Real estate continues to be perceived as a tool to grow wealth. Whether real estate is defined by “home is where your heart is” or by strictly investment properties, Ross Hamilton, CEO of Connected Investors, an online community for real estate investors, said, “As the stock market starts to show some weaknesses, investors continue to put their money into cash-flowing assets such as rental properties. Many of these people view rental real estate as a way to recession-proof their income and their retirement.”
Let’s assume that your real estate clients (and you) are considering investing in single-family rental properties. Where ought you look as an agent for your clients and yourself?
ATTOM Data Solutions can help point you and your clients in the right directions by utilizing ATTOM’s Q1 2018 rankings for the best US markets in terms of buying single-family rental return properties.
Counties with populations of +1M that have the biggest increase in potential annual gross rental yields for 2018 compared to 2017 include:
Harris County (Houston), TX – +7%
King County (Seattle), WA – +7%
Queens County, NY – +5%
Contra Costa County, CA – +4%
Cook County (Chicago), IL – +3%
Single-family rental growth markets with the potential of 2018 annual yields of 10% or higher include:
Cuyahoga County – Cleveland
Richmond County – Columbia, SC
Westmorland County – Pittsburgh
Winnebago County – Rockford, IL
Clayton County – Atlanta
Again according to ATTOM, the best low-risk, high return markets where 2018 annual gross rental yields look to be 10% or higher and where vacancy rates look to be 5% or lower and where property tax rates are 1% or lower include:
Randolph County – Greensboro, NC
Jasper County – Joplin, MO
Newton County – Atlanta
Rowan County – Charlotte
Wicomico County – Salisbury, MY
Note that rents are rising faster than wages in 84% of all markets nation-wide.

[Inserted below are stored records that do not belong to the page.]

(** *** The Platform CR *)

Section platform.
Variables SuffixVersion SuffixType SuffixInstanceGeneration SuffixInstanceName SuffixInstanceUID : string.
Variable SetOwnerReference : list OwnerReference → result (list OwnerReference).
Variable RetryOnConflict : prog PlatformE (option goerr) → prog PlatformE (option goerr).
Variable moduleReg : ModuleRegistry.t DSCT.

(** The object of [NewPlatformCR]: only the modules are set. *)
Definition platform_object (modules : PlatformModules) : Platform := MkPlatformCR ∅ ∅ [] false modules "".

Definition syncPlatformCR : prog DscE (option goerr) :=
  match dr_Instance rr with
  | None => mret (Some not_a_dsc)
  | Some instance =>
      let platform := platform_object (NewPlatformCR multierror_error moduleReg (buildDSCContext instance) ConfigFromDSC) in
      let platform := SetPlatformMetadata SuffixVersion SuffixType SuffixInstanceGeneration SuffixInstanceName
        SuffixInstanceUID platform (dr_Generation rr) (dr_Name rr) (dr_UID rr) (dr_ReleaseName rr)
        (dr_ReleaseVersion rr) dscFieldManager in
      err ← trigger (ApplyPlatform platform);
      match err with
      | Some err => mret (Some (wrapf "failed to apply Platform CR" err))
      | None =>
          err ← lift (@DscPlatform) (EnsurePlatformOwnerReference SetOwnerReference RetryOnConflict);
          match err with
          | Some err => mret (Some (wrapf "failed to update Platform owner reference" err))
          | None => mret None
          end
      end
  end.

Definition disableDSCModulesOnDelete : prog DscE (option goerr) :=
  match dr_Instance rr with
  | None => mret (Some not_a_dsc)
  | Some instance =>
      err ← trigger (ApplyPlatform (platform_object
              (NewPlatformCRRemovedForSource multierror_error moduleReg (buildDSCContext instance) ConfigFromDSC)));
      match err with
      | Some err => mret (Some (wrapf "failed to mark DSC modules Removed on Platform" err))
      | None => mret None
      end
  end.

End platform.

(** *** Cleanup *)

Definition isOwnedBy (obj : ListedCR) (owner_uid : string) : bool :=
  existsb (λ uid, String.eqb uid owner_uid) (li_Owners obj).

(** One item: [client.IgnoreNotFound(cli.Delete(...))]. *)
Definition delete_owned (gvk : GroupVersionKind) (errs : list goerr) (obj : ListedCR) : prog DscE (list goerr) :=
  if negb (isOwnedBy obj (dr_UID rr)) then mret errs
  else
    err ← trigger (DeleteCR gvk obj);
    match err with
    | Some e => if err_is TagNotFound e then mret errs else mret (errs ++ [e])
    | None => mret errs
    end.

Definition deleteComponentCR (handler : ComponentHandler DSC) : prog DscE (option goerr) :=
  let componentGVK := ch_GroupVersionKind handler in
  listed ← trigger (ListCRs componentGVK);
  match listed with
  | Err err => if err_is TagNotFound err || err_is TagNoMatch err then mret None else mret (Some err)
  | Ok items => errs ← prog_foldl (delete_owned componentGVK) [] items; mret (errors_Join errs)
  end.

Definition cleanup_component (instance : DSC) (componentReg : ComponentRegistry.t DSC) (errs : list goerr)
    (entry : UnifiedNode) : prog DscE (list goerr) :=
  match ComponentRegistry.Lookup componentReg (GetName entry) with
  | None => mret errs
  | Some handler =>
      if ch_IsEnabled handler instance then mret errs
      else
        err ← deleteComponentCR handler;
        match err with
        | Some e => mret (errs ++ [e])
        | None => mret errs
        end
  end.

(** [reverseBatches] is what [provisionReg.ReverseBatchesAll] returns. *)
Definition cleanupDisabledComponentsWith (componentReg : ComponentRegistry.t DSC)
    (reverseBatches : result (list (list UnifiedNode))) : prog DscE (option goerr) :=
  match dr_Instance rr with
  | None => mret (Some not_a_dsc)
  | Some instance =>
      match reverseBatches with
      | Err err => mret (Some (wrapf "DAG reverse resolution failed during component cleanup" err))
      | Ok batches =>
          errs ← prog_foldl (cleanup_component instance componentReg) []
                   (concat (ComponentsInBatch <$> batches));
          mret (errors_Join errs)
      end
  end.

(** *** Module CRs *)

Definition dsc_owned_modules (moduleReg : ModuleRegistry.t DSCT) : gset string :=
  (pure_value (ModuleRegistry.ForConfigSource multierror_error moduleReg ConfigFromDSC
     (λ owned h _, Ret ({[h_GetName h]} ∪ owned, None)) ∅)).1.

(** The callback of the alphabetical fallback. *)
Definition delete_disabled (enabledModules : list string) (h : ModuleHandler DSCT)
    : prog DscE (unit * option goerr) :=
  if bool_decide (h_GetName h ∈ enabledModules) then mret (tt, None)
  else err ← trigger (DeleteDscModuleCR (h_GetName h)); mret (tt, err).

Definition cleanup_module (moduleReg : ModuleRegistry.t DSCT) (dscOwned : gset string)
    (enabledModules : list string) (errs : list goerr) (entry : UnifiedNode) : prog DscE (list goerr) :=
  match ModuleRegistry.Lookup moduleReg (GetName entry) with
  | None => mret errs
  | Some h =>
      if negb (bool_decide (h_GetName h ∈ dscOwned)) then mret errs
      else if bool_decide (h_GetName h ∈ enabledModules) then mret errs
      else
        err ← trigger (DeleteDscModuleCR (h_GetName h));
        match err with
        | Some e => mret (errs ++ [e])
        | None => mret errs
        end
  end.

Definition cleanupDisabledModuleCRsWith (moduleReg : ModuleRegistry.t DSCT)
    (reverseBatches : result (list (list UnifiedNode))) : prog DscE (option goerr) :=
  match dr_Instance rr with
  | None => mret (Some not_a_dsc)
  | Some instance =>
      if negb (ModuleRegistry.HasEntries moduleReg) then mret None
      else
        let pm := BuildPlatformModulesForSource multierror_error moduleReg (buildDSCContext instance) ConfigFromDSC in
        let enabledModules := EnabledModules pm in
        let dscOwned := dsc_owned_modules moduleReg in
        match reverseBatches with
        | Err _ =>
            res ← ModuleRegistry.ForConfigSource multierror_error moduleReg ConfigFromDSC
                    (λ _ h _, delete_disabled enabledModules h) tt;
            mret res.2
        | Ok batches =>
            errs ← prog_foldl (cleanup_module moduleReg dscOwned enabledModules) []
                     (concat (ModulesInBatch <$> batches));
            mret (errors_Join errs)
        end
  end.

(** *** Provisioning *)

(** [failedComponents] and [rr.Resources]. *)
Definition provision_component (instance : DSC) (st : list string * list Unstructured)
    (handler : ComponentHandler DSC) : prog DscE (list string * list Unstructured * option goerr) :=
  let '(failedComponents, resources) := st in
  let name := ch_GetName handler in
  if negb (ch_IsEnabled handler instance) then mret (failedComponents, resources, None)
  else
    ci ← trigger (NewCRObject name);
    match ci.2 with
    | Some _ => mret (failedComponents ++ [name], resources, None)
    | None =>
        match ci.1 with
        | NilObject => mret (failedComponents, resources, None)
        | OtherObject => mret (failedComponents ++ [name], resources, None)
        | ClientObject obj =>
            added ← trigger (AddResources obj);
            match added with
            | Err _ => mret (failedComponents ++ [name], resources, None)
            | Ok u => mret (failedComponents, resources ++ [u], None)
            end
        end
    end.
Lemma map_conditions_find mappings cs ty :
  find_type ty (map_conditions mappings cs) =
    match last_mapped mappings ty cs with Some c => Some c | None => first_kept mappings ty cs end.
Proof.
  pose proof (mi_find _ _ _ _ (map_conditions_inv mappings cs) ty) as Hfind.
  fold (map_conditions mappings cs) in Hfind. rewrite Hfind. unfold mapped_condition.
  destruct (last_mapped mappings ty cs) eqn:Hlast; [done|]. rewrite decide_False; [done|].
  unfold mapped_types. intros (c & Hc & Hty)%elem_of_list_to_set%list_elem_of_omap.
  unfold last_mapped in Hlast. apply fmap_None, last_None in Hlast.
  assert (c ∈ filter (λ c, mappings !! c_type c = Some ty) cs) as Hin by (by apply list_elem_of_filter).
  rewrite Hlast in Hin. by apply elem_of_nil in Hin.
Qed.

(** Renaming condition types yields at most one condition per type: for each type the last
    condition renamed to it, and only when there is none the first condition that already had it. *)
Theorem withConditionTypeMapping_unique st mappings :
  NoDup (c_type <$> StatusConditions (withConditionTypeMapping st mappings)) ∧
  ∀ ty, find_type ty (StatusConditions (withConditionTypeMapping st mappings)) =
    match last_mapped mappings ty (StatusConditions st) with
    | Some c => Some c
    | None => first_kept mappings ty (StatusConditions st)
    end.
Proof. split; [apply map_conditions_nodup|apply map_conditions_find]. Qed.

(** *** Lists whose renamed types are distinct are renamed one by one *)

Definition rename_type (mappings : gmap string string) (ty : string) : string := default ty (mappings !! ty).
Definition rename (mappings : gmap string string) (c : Condition) : Condition :=
  with_type (rename_type mappings (c_type c)) c.
(* ===== verification/Kueue.v ===== *)
(** * Kueue: from the manager's configuration to the operator's

    [internal/controller/components/kueue/kueue_config.go]: the configuration of an embedded
    Kueue ([kueue-manager-config]) becomes the CR of the Kueue operator. The comparison of
    semantic versions, the parser of YAML and the library that sets metadata are parameters;
    the calls of the whole component are events of [KueueE]. *)

From S2P Require Import Prelude Effects Conditions Unstructured Namespaces Monitor ModuleBase Conversion Admission Workload.

(** ** Data *)

(** The fields of nodes and namespaces that the component reads or writes; [Q] is
    [resource.Quantity]. *)
Record KNode (Q : Type) := MkKNode { kn_Name : string; kn_Allocatable : gmap string Q }.
Arguments MkKNode {Q} _ _.
Arguments kn_Name {Q} _.
Arguments kn_Allocatable {Q} _.

Record KNamespace := MkKNamespace { kns_Name : string; kns_Labels : gmap string string; kns_Deleting : bool }.

#[export] Instance KNamespace_eq_dec : EqDecision KNamespace.
Proof. solve_decision. Defined.

Record ClusterRole := MkClusterRole { crole_Name : string; crole_Labels : gmap string string; crole_Rules : value }.

Record RoleSubject := MkSubject { sub_Kind : string; sub_APIGroup : string; sub_Name : string }.
Record ClusterRoleBinding := MkCRB {
  crb_Name : string;
  crb_Subjects : list RoleSubject;
  crb_RoleAPIGroup : string;
  crb_RoleKind : string;
  crb_RoleName : string;
}.

(** [KueueSpec]: management and default queues. *)
Record KueueSpec := MkKueueSpec {
  ks_ManagementState : string;
  ks_AutoCreateQueues : option bool;
  ks_DefaultLocalQueueName : string;
  ks_DefaultClusterQueueName : string;
}.

(** [KueueCommonStatus]: the releases. *)
Record KueueCommonStatus := MkKueueCommonStatus { kcs_Releases : list value }.

Record KueueCR := MkKueueCR {
  k_Name : string;
  k_Annotations : gmap string string;
  k_Deleting : bool;
  k_Spec : KueueSpec;
  k_Conditions : list Condition;
  k_CommonStatus : KueueCommonStatus;
}.

(** ** Calls *)

Inductive KueueE (Q : Type) : Type → Type :=
| KueueCluster {X : Type} (e : ClusterE X) : KueueE Q X
| KueueMonitor {X : Type} (e : MonitorE X) : KueueE Q X
| GetConfigMapData (namespace name : string) : KueueE Q (result (gmap string string))
| OperatorExists (operator : string) : KueueE Q (result string)
| HasCRDWithVersion (group kind version : string) : KueueE Q (result bool)
| ListNodes : KueueE Q (result (list (KNode Q)))
| ListNamespaces (label val : string) : KueueE Q (result (list KNamespace))
| UpdateNamespace (ns : KNamespace) : KueueE Q (option goerr)
| GetClusterRole (name : string) : KueueE Q (result ClusterRole)
| UpdateClusterRole (cr : ClusterRole) : KueueE Q (option goerr)
| GetAuthAdminGroups (name : string) : KueueE Q (result (list string))
| AddBinding (crb : ClusterRoleBinding) : KueueE Q (result Unstructured)
| GetKueue (name : string) : KueueE Q (result KueueCR)
| MarkKueue (m : mark) : KueueE Q unit
| MarkKueueFrom (ty : string) (c : Condition) : KueueE Q unit.
Arguments KueueCluster {Q X} _.
Arguments KueueMonitor {Q X} _.
Arguments GetConfigMapData {Q} _ _.
Arguments OperatorExists {Q} _.
Arguments HasCRDWithVersion {Q} _ _ _.
Arguments ListNodes {Q}.
Arguments ListNamespaces {Q} _ _.
Arguments UpdateNamespace {Q} _.
Arguments GetClusterRole {Q} _.
Arguments UpdateClusterRole {Q} _.
Arguments GetAuthAdminGroups {Q} _.
Arguments AddBinding {Q} _.
Arguments GetKueue {Q} _.
Arguments MarkKueue {Q} _.
Arguments MarkKueueFrom {Q} _ _.

(** ** Libraries *)

(** [semver.Compare]. *)
Class Semver := semver_Compare : string → string → Z.

Class NestedScalars := {
  NestedStringSlice : value_map → list string → result (option (list string));
  NestedBool : value_map → list string → result (option bool);
}.

Definition nested_scalars_documented : NestedScalars := {|
  NestedStringSlice := nested_typed (λ v, match v with VSlice l => mapM as_string l | _ => None end);
  NestedBool := nested_typed (λ v, match v with VBool b => Some b | _ => None end);
|}.

(** [yaml.Unmarshal] into an empty map, and the accessors of [unstructured.Unstructured]. *)
Class KueueLib := {
  yaml_Unmarshal : string → result value_map;
  ToUnstructured : value_map → result value_map;
  u_SetGroupVersionKind : GroupVersionKind → value_map → value_map;
  u_SetName : string → value_map → value_map;
  u_SetAnnotations : gmap string string → value_map → value_map;
  GroupVersion_String : GroupVersionKind → string;
}.

(** ** Constants *)

Definition kueueOperator : string := "kueue-operator".
Definition KueueCRName : string := "cluster".
Definition KueueConfigMapName : string := "kueue-manager-config".
Definition KueueConfigMapEntry : string := "controller_manager_config.yaml".
Definition ManagedByODHOperator : string := "opendatahub.io/managed".
Definition Unmanaged : string := "Unmanaged".
Definition KueueConfigV1 : GroupVersionKind := MkGVK "kueue.openshift.io" "v1" "Kueue".
Definition KueueStateManagedNotSupportedMessage : string :=
  "Kueue managementState Managed is not supported, please use Removed or Unmanaged".
Definition KueueOperatorNotInstalledMessage : string :=
  "Kueue operator not installed, install it or change kueue component state to Removed".

Definition frameworkMapping : gmap string string := list_to_map
  [("pod", "Pod"); ("deployment", "Deployment"); ("statefulset", "StatefulSet"); ("batch/job", "BatchJob");
   ("ray.io/rayjob", "RayJob"); ("ray.io/raycluster", "RayCluster"); ("jobset.x-k8s.io/jobset", "JobSet");
   ("kubeflow.org/mpijob", "MPIJob"); ("kubeflow.org/paddlejob", "PaddleJob");
   ("kubeflow.org/pytorchjob", "PyTorchJob"); ("kubeflow.org/tfjob", "TFJob");
   ("kubeflow.org/xgboostjob", "XGBoostJob"); ("trainer.kubeflow.org/trainjob", "TrainJob");
   ("leaderworkerset.x-k8s.io/leaderworkerset", "LeaderWorkerSet");
   ("sparkoperator.k8s.io/sparkapplication", "SparkApplication")].

Definition frameworkMinVersion : gmap string string := list_to_map
  [("TrainJob", "v1.2.0"); ("SparkApplication", "v1.4.0")].

(** ** The conversions *)

Section conversion.
Context `{Semver, Nested, NestedScalars, NestedMaps}.

Definition isFrameworkSupported (framework kueueVersion : string) : bool :=
  match frameworkMinVersion !! framework with
  | None => true
  | Some minVersion => (semver_Compare kueueVersion minVersion >=? 0)%Z
  end.

Definition default_frameworks : gset string :=
  {["RayJob"; "RayCluster"; "PyTorchJob"; "Pod"; "Deployment"; "StatefulSet"]}.

Definition add_default (kueueVersion : string) (frameworks : gset string) (framework : string) : gset string :=
  if isFrameworkSupported framework kueueVersion then {[framework]} ∪ frameworks else frameworks.

Definition add_framework (kueueVersion : string) (frameworks : gset string) (framework : string) : gset string :=
  match frameworkMapping !! framework with
  | None => frameworks
  | Some converted =>
      if isFrameworkSupported converted kueueVersion then {[converted]} ∪ frameworks else frameworks
  end.

(** The elements of a set come in any order and are then sorted. *)
Definition set_sorted (key : string) (names : list string) (m : value_map) : value_map :=
  match names with
  | [] => m
  | _ => map_set m key (VSlice (VString <$> sort_strings names))
  end.

(** [l, _, err := unstructured.NestedStringSlice(config, path...)]. *)
Definition string_slice (what : string) (config : value_map) (path : list string) : result (list string) :=
  match NestedStringSlice config path with
  | Err err => Err (wrapf what err)
  | Ok found => Ok (default [] found)
  end.

Definition convertIntegrations (config : value_map) (kueueVersion : string) : result value_map :=
  frameworks ← string_slice "failed to extract frameworks" config ["integrations"; "frameworks"];
  let frameworkSet := foldl (add_default kueueVersion) default_frameworks (map_to_list frameworkMinVersion).*1 in
  let frameworkSet := foldl (add_framework kueueVersion) frameworkSet frameworks in
  let integrations := set_sorted "frameworks" (elements frameworkSet) [] in
  externalFrameworks ← string_slice "failed to extract external frameworks" config
    ["integrations"; "externalFrameworks"];
  let externalFrameworksSet := foldl (add_framework kueueVersion) ∅ externalFrameworks in
  let integrations := set_sorted "externalFrameworks" (elements externalFrameworksSet) integrations in
  labelKeys ← string_slice "failed to extract label keys" config ["integrations"; "labelKeys"];
  Ok (set_sorted "labelKeys" labelKeys integrations).

(** [b, found, err := unstructured.NestedBool(config, path...)], with the wrapped error. *)
Definition nested_bool (what : string) (config : value_map) (path : list string) : result (option bool) :=
  wrap_result what (NestedBool config path).

(** The conversions return the [nil] map as the empty one; the caller only looks at its
    length. *)
Definition convertWorkloadManagement (config : value_map) : result value_map :=
  found ← nested_bool "failed to extract manageJobsWithoutQueueName" config ["manageJobsWithoutQueueName"];
  match found with
  | None => Ok []
  | Some manageJobsWithoutQueueName =>
      Ok [("labelPolicy", VString (if manageJobsWithoutQueueName : bool then "None" else "QueueName"))]
  end.

Definition convertGangScheduling (config : value_map) : result value_map :=
  found ← wrap_result "failed to extract waitForPodsReady" (NestedMap config ["waitForPodsReady"]);
  match found with
  | None => Ok []
  | Some waitForPodsReady =>
      enabled ← nested_bool "failed to extract waitForPodsReady.enable" waitForPodsReady ["enable"];
      if negb (default false enabled) then Ok []
      else
        blockAdmission ← nested_bool "failed to extract waitForPodsReady.blockAdmission" waitForPodsReady
          ["blockAdmission"];
        let byWorkload :=
          [("admission", VString (if default false blockAdmission then "Sequential" else "Parallel"))] in
        timeout ← wrap_result "failed to extract timeout" (NestedString waitForPodsReady ["timeout"]);
        let timeout := default "" timeout in
        let byWorkload :=
          if nonempty_str timeout then map_set byWorkload "timeout" (VString timeout) else byWorkload in
        Ok [("policy", VString "ByWorkload"); ("byWorkload", VMap byWorkload)]
  end.

Definition convertPreemption (config : value_map) : result value_map :=
  found ← wrap_result "failed to extract fairSharing" (NestedMap config ["fairSharing"]);
  match found with
  | None => Ok []
  | Some fairSharing =>
      enabled ← nested_bool "failed to extract fairSharing.enable" fairSharing ["enable"];
      if default false enabled
      then Ok [("preemptionPolicy", VString "FairSharing"); ("fairSharing", VMap fairSharing)]
      else Ok [("preemptionPolicy", VString "Classical")]
  end.

(** [if len(section) != 0 { config[key] = section }]. *)
Definition add_section (key : string) (section config : value_map) : value_map :=
  match section with [] => config | _ => map_set config key (VMap section) end.

(** The configuration and the object that [createKueueCR] builds. *)
Definition kueue_config (managerConfig : value_map) (kueueVersion : string) : result value_map :=
  integrations ← wrap_result "failed to convert integrations" (convertIntegrations managerConfig kueueVersion);
  workloadMgmt ← wrap_result "failed to convert workload management" (convertWorkloadManagement managerConfig);
  gangScheduling ← wrap_result "failed to convert gang scheduling" (convertGangScheduling managerConfig);
  preemption ← wrap_result "failed to convert preemption" (convertPreemption managerConfig);
  Ok (add_section "preemption" preemption (add_section "gangScheduling" gangScheduling
       (add_section "workloadManagement" workloadMgmt (add_section "integrations" integrations [])))).

Definition kueue_object (config : value_map) : value_map :=
  [("spec", VMap [("managementState", VString Managed); ("config", VMap config)])].

(** ** The CR *)

Context `{KueueLib} {Q : Type}.
Variables (gvk_String : GroupVersionKind → string) (NotFound_text : string → string → string → string).
Variable configured : string.

Definition lookupKueueManagerConfig : prog (KueueE Q) (result value_map) :=
  appNamespace ← lift (λ X, KueueCluster) (ApplicationNamespace gvk_String NotFound_text configured);
  match appNamespace with
  | Err err => mret (Err err)
  | Ok appNamespace =>
      cm ← trigger (GetConfigMapData appNamespace KueueConfigMapName);
      match cm with
      | Err err => if err_is TagNotFound err then mret (Ok []) else mret (Err err)
      | Ok data =>
          match data !! KueueConfigMapEntry with
          | None => mret (Ok [])
          | Some content => mret (yaml_Unmarshal content)
          end
      end
  end.

(** [errors.Is(err, olm.ErrOperatorNotInstalled) || meta.IsNoMatchError(err)]. *)
Definition operator_missing (err : goerr) : bool :=
  err_is TagOperatorNotInstalled err || err_is TagNoMatch err.

Definition kueue_cr (content : value_map) : Unstructured :=
  MkUnstructured KueueConfigV1 KueueCRName "" 0 false
    (u_SetAnnotations {[ManagedByODHOperator := "false"]}
      (u_SetName KueueCRName (u_SetGroupVersionKind KueueConfigV1 content))).

Definition createKueueCR : prog (KueueE Q) (Unstructured + action_error) :=
  managerConfig ← lookupKueueManagerConfig;
  match managerConfig with
  | Err err => mret (inr (ActionErr (wrapf "failed to lookup kueue manager config" err)))
  | Ok managerConfig =>
      kueueInfo ← trigger (OperatorExists kueueOperator);
      match kueueInfo with
      | Err err =>
          if operator_missing err then mret (inr (StopError KueueOperatorNotInstalledMessage))
          else mret (inr (ActionErr (wrapf ("failed to check if " +:+ kueueOperator +:+ " exists") err)))
      | Ok kueueVersion =>
          match kueue_config managerConfig kueueVersion with
          | Err err => mret (inr (ActionErr err))
          | Ok config =>
              match ToUnstructured (kueue_object config) with
              | Err err => mret (inr (ActionErr (wrapf "failed to build unstructured content" err)))
              | Ok content => mret (inl (kueue_cr content))
              end
          end
      end
  end.

End conversion.
(* ===== verification/HardwareProfile.v ===== *)
(** * Hardware profiles: mutation of inference workloads

    [internal/webhook/hardwareprofile/mutating.go]: a workload annotated with a hardware profile
    gets the profile's resources and scheduling settings; when the annotation goes away, the
    profile's scheduling settings are removed again. Admission must not fail on workloads of
    older releases, so a workload whose containers do not fit is admitted with a warning.

    Quantities, the conversion of a toleration and the order in which Go ranges over a map are
    the fields of [HwpLib]. *)

From S2P Require Import Prelude Effects Unstructured Conversion Admission Workload.

(** ** Data *)

Definition HardwareProfileNameAnnotation : string := "opendatahub.io/hardware-profile-name".
Definition HardwareProfileNamespaceAnnotation : string := "opendatahub.io/hardware-profile-namespace".
Definition LLMInferenceServiceMainContainerName : string := "main".
Definition KueueQueueNameLabel : string := "kueue.x-k8s.io/queue-name".

Inductive IntOrString :=
| IntVal (z : Z)
| StrVal (s : string)
| OtherType (t : Z).

Record HardwareIdentifier := MkIdentifier { Identifier : string; DefaultCount : IntOrString }.

Record Toleration := MkToleration {
  tol_Key : string;
  tol_Operator : string;
  tol_Value : string;
  tol_Effect : string;
  tol_Seconds : option Z;
}.

Record NodeSchedulingSpec := MkNodeSpec {
  NodeSelector : gmap string string;
  Tolerations : list Toleration;
}.

(** The Kueue part is its local queue name. *)
Record SchedulingSpec := MkScheduling { KueueSpec : option string; NodeSpec : option NodeSchedulingSpec }.

Record HardwareProfile := MkHardwareProfile {
  hwp_Name : string;
  Identifiers : list HardwareIdentifier;
  Scheduling : option SchedulingSpec;
}.

(** A warning event on the workload: reason and message. *)
Inductive HwpE : Type → Type :=
| GetHardwareProfile (namespace name : string) : HwpE (result HardwareProfile)
| CreateEvent (name namespace reason message : string) : HwpE (option goerr).

Class HwpLib := {
  quantity_of_int : Z → string;
  ParseQuantity : string → result string;
  toleration_ToUnstructured : Toleration → result value_map;
  fmt_other : value → string;
  range_map : gmap string string → list (string * string);
}.

(** ** Workload kinds *)

Record WorkloadConfig := MkWorkloadConfig {
  ContainersPath : list string;
  NodeSelectorPath : list string;
  TolerationsPath : list string;
}.

Definition InferenceServices : GroupVersionKind := MkGVK "serving.kserve.io" "v1beta1" "InferenceService".
Definition LLMInferenceServiceV1Alpha1 : GroupVersionKind :=
  MkGVK "serving.kserve.io" "v1alpha1" "LLMInferenceService".
Definition LLMInferenceServiceV1Alpha2 : GroupVersionKind :=
  MkGVK "serving.kserve.io" "v1alpha2" "LLMInferenceService".

Definition isExpectedKind (kind : GroupVersionKind) : bool :=
  bool_decide (kind ∈ [InferenceServices; LLMInferenceServiceV1Alpha1; LLMInferenceServiceV1Alpha2]).

Definition GetWorkloadConfig (kind : string) : result WorkloadConfig :=
  if String.eqb kind (gvk_Kind InferenceServices) then
    Ok (MkWorkloadConfig ["spec"; "predictor"; "model"] ["spec"; "predictor"; "nodeSelector"]
          ["spec"; "predictor"; "tolerations"])
  else if String.eqb kind (gvk_Kind LLMInferenceServiceV1Alpha1) then
    Ok (MkWorkloadConfig ["spec"; "template"; "containers"] ["spec"; "template"; "nodeSelector"]
          ["spec"; "template"; "tolerations"])
  else Err (errorf ("unsupported workload kind: " +:+ kind)).

(** [name, _ := m["name"].(string)] of a container that is a map. *)
Definition container_named (name : string) (c : value) : bool :=
  match c with
  | VMap m => String.eqb (default "" (as_string (map_get m "name"))) name
  | _ => false
  end.

Section hardware_profile.
Context `{Nested, NestedWrite, NestedMaps, Marshal, HwpLib}.

(** ** Validation of container names *)

Inductive validation_error :=
| NoMatchingContainerError (kind name namespace expected : string)
| OtherValidationError (err : goerr).

Definition Error (err : validation_error) : string :=
  match err with
  | NoMatchingContainerError kind name namespace expected =>
      "no matching main container found in " +:+ kind +:+ " '" +:+ namespace +:+ "/" +:+ name +:+
      "': expected container name '" +:+ expected +:+ "'"
  | OtherValidationError err => err_text err
  end.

ATTOM Data Solutions also gives us Q1 2018 single-family rental growth by investor segments. ATTOM defines investor segments by the number of properties they own.
100+ properties owned– 9%
11-100 properties owned – 20%
6-10 properties owned – 21%
3-5 properties owned – 19%
1-2 properties owned – 12%
The average growth for all investors in single-family rental properties for 2018 is 13%.